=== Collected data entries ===

(* ===== verification/InspectorProof.v ===== *)
(** The inspector shows what the properties hold: what is required of the
    elements, what one editor and its property say to each other until they
    agree, and the invariant of the window over every sequence of selections,
    edits, notifications and their delivery. *)
From Stdlib Require Import Floats.SpecFloat.
From S2P Require Import Inspector.

(** ** What the elements and Qt promise *)

(** Rounding a value the spin box shows changes nothing, and gives a number
    for a number. *)
Class SpinRoundingLaws `{SpinRounding} := {
  round8_shown d : round8 (double_bound (round8 d)) = double_bound (round8 d);
  round8_number d : SFeqb d d = true → SFeqb (round8 d) (round8 d) = true
}.

(** The editor of a value. *)
Definition editor_of (v : Value) : option Editor :=
  match v with
  | VInt _ => Some QSpinBox | VDouble _ => Some QDoubleSpinBox | VBool _ => Some QCheckBox | VString _ => Some QLineEdit
  | VEnum e => Some (QComboBox (enum_getItemNames e))
  | VOther _ _ => Some QLabel
  | VUser _ => None
  end.
Definition disp `{SpinRounding} (v : Value) : Value := match editor_of v with Some ed => display ed v | None => v end.

(** A double is a number, and the selected item of an enumeration exists. *)
Definition proper (v : Value) : Prop :=
  match v with
  | VDouble d => SFeqb d d = true
  | VEnum e => ∃ items, reflects e items ∧ 0 ≤ en_selectedIndex e < Z.of_nat (length items)
  | _ => True
  end.

(** What the meta object says of an element stays. *)
Record kept `{MetaObject} (accurate : Object → string → bool) (s s' : Object) : Prop := {
  kp_properties : properties s' = properties s;
  kp_slots signature : is_Some (slot s' signature) ↔ is_Some (slot s signature);
  kp_accurate : accurate s' = accurate s;
  kp_editors p : p ∈ properties s → editor_of (pr_read p s') = editor_of (pr_read p s)
}.

(** [answer s p arg s' emitted]: the setter of an accurate property tells the
    value it stored, unless it stored what it was given, and given the value
    that is shown already, it stores what is shown so; any other setter tells
    the value it was given, or nothing. *)
Record answer `{MetaObject} `{SpinRounding} (accurate : Object → string → bool)
    (s : Object) (p : Property Object) (arg : Value) (s' : Object) (emitted : option (string * Value)) : Prop := {
  an_emits signal w : emitted = Some (signal, w) →
    pr_notify p = Some signal ∧ proper w ∧ editor_of w = editor_of arg ∧
    if accurate s (pr_name p) then w = pr_read p s' else disp w = disp arg;
  an_silent : accurate s (pr_name p) = true → emitted = None → disp (pr_read p s') = disp arg;
  an_stable : accurate s (pr_name p) = true → disp (pr_read p s) = disp arg → disp (pr_read p s') = disp arg
}.

Class MetaLaws `{MetaObject} `{SpinRounding} := {
  valid : Object → Prop;
  (** the properties whose setter and threads tell what is stored *)
  accurate : Object → string → bool;
  valid_proper s p : valid s → p ∈ properties s → proper (pr_read p s);
  names_distinct s : NoDup (pr_name <$> properties s);
  names_nonempty s p : p ∈ properties s → pr_name p ≠ EmptyString;
  accurate_slot s p : valid s → p ∈ properties s → accurate s (pr_name p) = true → ∃ signature, connect_slot s p = Ok (Some signature);
  signals_distinct s p q signal : p ∈ properties s → q ∈ properties s →
    pr_notify p = Some signal → pr_notify q = Some signal → p = q;
  slot_law s p arg signature f s' emitted : valid s → p ∈ properties s → pr_isEnumType p = false →
    proper arg → editor_of arg = editor_of (pr_read p s) →
    propertySlotSignature (pr_name p) (pr_read p s) EmptyString = Ok signature →
    slot s signature = Some f → f arg s = (s', emitted) →
    valid s' ∧ kept accurate s s' ∧ (∀ q, q ∈ properties s → pr_name q ≠ pr_name p → pr_read q s' = pr_read q s) ∧
    answer accurate s p arg s' emitted
}.

(** What a thread of the pool does to an element: the accurate properties it
    changes are announced, those edited as text are not. *)
Record worker_ok `{MetaLaws} (s s' : Object) (emitted : list (string * Value)) : Prop := {
  wk_valid : valid s';
  wk_kept : kept accurate s s';
  wk_emits signal w p : (signal, w) ∈ emitted → p ∈ properties s → pr_notify p = Some signal →
    proper w ∧ editor_of w = editor_of (pr_read p s) ∧ editor_of w ≠ Some QLineEdit;
  wk_tells p : p ∈ properties s → accurate s (pr_name p) = true →
    match last (filter (λ x : string * Value, pr_notify p = Some x.1) emitted) with
    | Some x => x.2 = pr_read p s'
    | None => pr_read p s' = pr_read p s
    end
}.

(** ** Editors *)
Lemma enum_names e items : reflects e items → enum_getItemNames e = ep_name <$> items.
Proof.
  intros Hl. unfold enum_getItemNames. rewrite (reflects_size _ _ Hl). apply list_eq. intros i.
  rewrite !list_lookup_fmap. destruct (items !! i) as [p|] eqn:Hp.
  - pose proof (lookup_lt_Some _ _ _ Hp). rewrite lookup_seqZ_lt by lia. cbn. f_equal.
    unfold en_value. rewrite (reflects_lookup e items) by (done || lia). by rewrite Z.add_0_l, Nat2Z.id, Hp.
  - apply lookup_ge_None in Hp. by rewrite lookup_seqZ_ge by lia.
Qed.

(** Choosing an item that the combo box shows. *)
Lemma choose_item e items i : reflects e items → 0 ≤ i < Z.of_nat (length (enum_getItemNames e)) →
  enum_setSelectedIndex i e = (Ok tt, mkEnum i (en_items e)) ∧ proper (VEnum (mkEnum i (en_items e))) ∧
  enum_getItemNames (mkEnum i (en_items e)) = enum_getItemNames e.
Proof.
  intros Hl Hi. pose proof Hl as [Hit]. rewrite (enum_names e items), length_fmap in Hi by done. split_and!.
  - unfold enum_setSelectedIndex. erewrite run_bind by reflexivity. unfold id.
    destruct (lookup_lt_is_Some_2 items (Z.to_nat i)) as [p Hp]; [lia|].
    rewrite (reflects_lookup e items), Hp by (done || lia). done.
  - exists items. split; [by constructor|done].
  - done.
Qed.

Section editors.
#[local] Set Default Proof Using "Type*".
Context `{SpinRoundingLaws}.

Lemma double_bound_number d : SFeqb d d = true → SFeqb (double_bound d) (double_bound d) = true.
Proof. intros Hd. unfold double_bound. destruct (SFltb d double_spin_min); [reflexivity|]. by destruct (SFltb double_spin_max d). Qed.

Lemma double_bound_idem d : double_bound (double_bound d) = double_bound d.
Proof.
  unfold double_bound at 2 3. destruct (SFltb d double_spin_min) eqn:Hlo; [by vm_compute|].
  destruct (SFltb double_spin_max d) eqn:Hhi; [by vm_compute|]. unfold double_bound. by rewrite Hlo, Hhi.
Qed.

Lemma disp_number v : proper v → same_value (disp v) (disp v) = true.
Proof.
  destruct v; cbn; intros Hv; try by apply bool_decide_eq_true.
  by apply double_bound_number, round8_number.
Qed.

=== INSTRUCTIONS TO FOLLOW ===
The entries are to be transcribed exactly, each line in full.

=== ANSWER AREA ===
(* ===== verification/InspectorProof.v ===== *)
(** The inspector shows what the properties hold: what is required of the
    elements, what one editor and its property say to each other until they
    agree, and the invariant of the window over every sequence of selections,
    edits, notifications and their delivery. *)
From Stdlib Require Import Floats.SpecFloat.
From S2P Require Import Inspector.

(** ** What the elements and Qt promise *)

(** Rounding a value the spin box shows changes nothing, and gives a number
    for a number. *)
Class SpinRoundingLaws `{SpinRounding} := {
  round8_shown d : round8 (double_bound (round8 d)) = double_bound (round8 d);
  round8_number d : SFeqb d d = true → SFeqb (round8 d) (round8 d) = true
}.

(** The editor of a value. *)
Definition editor_of (v : Value) : option Editor :=
  match v with
  | VInt _ => Some QSpinBox | VDouble _ => Some QDoubleSpinBox | VBool _ => Some QCheckBox | VString _ => Some QLineEdit
  | VEnum e => Some (QComboBox (enum_getItemNames e))
  | VOther _ _ => Some QLabel
  | VUser _ => None
  end.
Definition disp `{SpinRounding} (v : Value) : Value := match editor_of v with Some ed => display ed v | None => v end.

(** A double is a number, and the selected item of an enumeration exists. *)
Definition proper (v : Value) : Prop :=
  match v with
  | VDouble d => SFeqb d d = true
  | VEnum e => ∃ items, reflects e items ∧ 0 ≤ en_selectedIndex e < Z.of_nat (length items)
  | _ => True
  end.

(** What the meta object says of an element stays. *)
Record kept `{MetaObject} (accurate : Object → string → bool) (s s' : Object) : Prop := {
  kp_properties : properties s' = properties s;
  kp_slots signature : is_Some (slot s' signature) ↔ is_Some (slot s signature);
  kp_accurate : accurate s' = accurate s;
  kp_editors p : p ∈ properties s → editor_of (pr_read p s') = editor_of (pr_read p s)
}.

(** [answer s p arg s' emitted]: the setter of an accurate property tells the
    value it stored, unless it stored what it was given, and given the value
    that is shown already, it stores what is shown so; any other setter tells
    the value it was given, or nothing. *)
Record answer `{MetaObject} `{SpinRounding} (accurate : Object → string → bool)
    (s : Object) (p : Property Object) (arg : Value) (s' : Object) (emitted : option (string * Value)) : Prop := {
  an_emits signal w : emitted = Some (signal, w) →
    pr_notify p = Some signal ∧ proper w ∧ editor_of w = editor_of arg ∧
    if accurate s (pr_name p) then w = pr_read p s' else disp w = disp arg;
  an_silent : accurate s (pr_name p) = true → emitted = None → disp (pr_read p s') = disp arg;
  an_stable : accurate s (pr_name p) = true → disp (pr_read p s) = disp arg → disp (pr_read p s') = disp arg
}.

Class MetaLaws `{MetaObject} `{SpinRounding} := {
  valid : Object → Prop;
  (** the properties whose setter and threads tell what is stored *)
  accurate : Object → string → bool;
  valid_proper s p : valid s → p ∈ properties s → proper (pr_read p s);
  names_distinct s : NoDup (pr_name <$> properties s);
  names_nonempty s p : p ∈ properties s → pr_name p ≠ EmptyString;
  accurate_slot s p : valid s → p ∈ properties s → accurate s (pr_name p) = true → ∃ signature, connect_slot s p = Ok (Some signature);
  signals_distinct s p q signal : p ∈ properties s → q ∈ properties s →
    pr_notify p = Some signal → pr_notify q = Some signal → p = q;
  slot_law s p arg signature f s' emitted : valid s → p ∈ properties s → pr_isEnumType p = false →
    proper arg → editor_of arg = editor_of (pr_read p s) →
    propertySlotSignature (pr_name p) (pr_read p s) EmptyString = Ok signature →
    slot s signature = Some f → f arg s = (s', emitted) →
    valid s' ∧ kept accurate s s' ∧ (∀ q, q ∈ properties s → pr_name q ≠ pr_name p → pr_read q s' = pr_read q s) ∧
    answer accurate s p arg s' emitted
}.

(** What a thread of the pool does to an element: the accurate properties it
    changes are announced, those edited as text are not. *)
Record worker_ok `{MetaLaws} (s s' : Object) (emitted : list (string * Value)) : Prop := {
  wk_valid : valid s';
  wk_kept : kept accurate s s';
  wk_emits signal w p : (signal, w) ∈ emitted → p ∈ properties s → pr_notify p = Some signal →
    proper w ∧ editor_of w = editor_of (pr_read p s) ∧ editor_of w ≠ Some QLineEdit;
  wk_tells p : p ∈ properties s → accurate s (pr_name p) = true →
    match last (filter (λ x : string * Value, pr_notify p = Some x.1) emitted) with
    | Some x => x.2 = pr_read p s'
    | None => pr_read p s' = pr_read p s
    end
}.

(** ** Editors *)
Lemma enum_names e items : reflects e items → enum_getItemNames e = ep_name <$> items.
Proof.
  intros Hl. unfold enum_getItemNames. rewrite (reflects_size _ _ Hl). apply list_eq. intros i.
  rewrite !list_lookup_fmap. destruct (items !! i) as [p|] eqn:Hp.
  - pose proof (lookup_lt_Some _ _ _ Hp). rewrite lookup_seqZ_lt by lia. cbn. f_equal.
    unfold en_value. rewrite (reflects_lookup e items) by (done || lia). by rewrite Z.add_0_l, Nat2Z.id, Hp.
  - apply lookup_ge_None in Hp. by rewrite lookup_seqZ_ge by lia.
Qed.

(** Choosing an item that the combo box shows. *)
Lemma choose_item e items i : reflects e items → 0 ≤ i < Z.of_nat (length (enum_getItemNames e)) →
  enum_setSelectedIndex i e = (Ok tt, mkEnum i (en_items e)) ∧ proper (VEnum (mkEnum i (en_items e))) ∧
  enum_getItemNames (mkEnum i (en_items e)) = enum_getItemNames e.
Proof.
  intros Hl Hi. pose proof Hl as [Hit]. rewrite (enum_names e items), length_fmap in Hi by done. split_and!.
  - unfold enum_setSelectedIndex. erewrite run_bind by reflexivity. unfold id.
    destruct (lookup_lt_is_Some_2 items (Z.to_nat i)) as [p Hp]; [lia|].
    rewrite (reflects_lookup e items), Hp by (done || lia). done.
  - exists items. split; [by constructor|done].
  - done.
Qed.

Section editors.
#[local] Set Default Proof Using "Type*".
Context `{SpinRoundingLaws}.

Lemma double_bound_number d : SFeqb d d = true → SFeqb (double_bound d) (double_bound d) = true.
Proof. intros Hd. unfold double_bound. destruct (SFltb d double_spin_min); [reflexivity|]. by destruct (SFltb double_spin_max d). Qed.

Lemma double_bound_idem d : double_bound (double_bound d) = double_bound d.
Proof.
  unfold double_bound at 2 3. destruct (SFltb d double_spin_min) eqn:Hlo; [by vm_compute|].
  destruct (SFltb double_spin_max d) eqn:Hhi; [by vm_compute|]. unfold double_bound. by rewrite Hlo, Hhi.
Qed.

Lemma disp_number v : proper v → same_value (disp v) (disp v) = true.
Proof.
  destruct v; cbn; intros Hv; try by apply bool_decide_eq_true.
  by apply double_bound_number, round8_number.
Qed.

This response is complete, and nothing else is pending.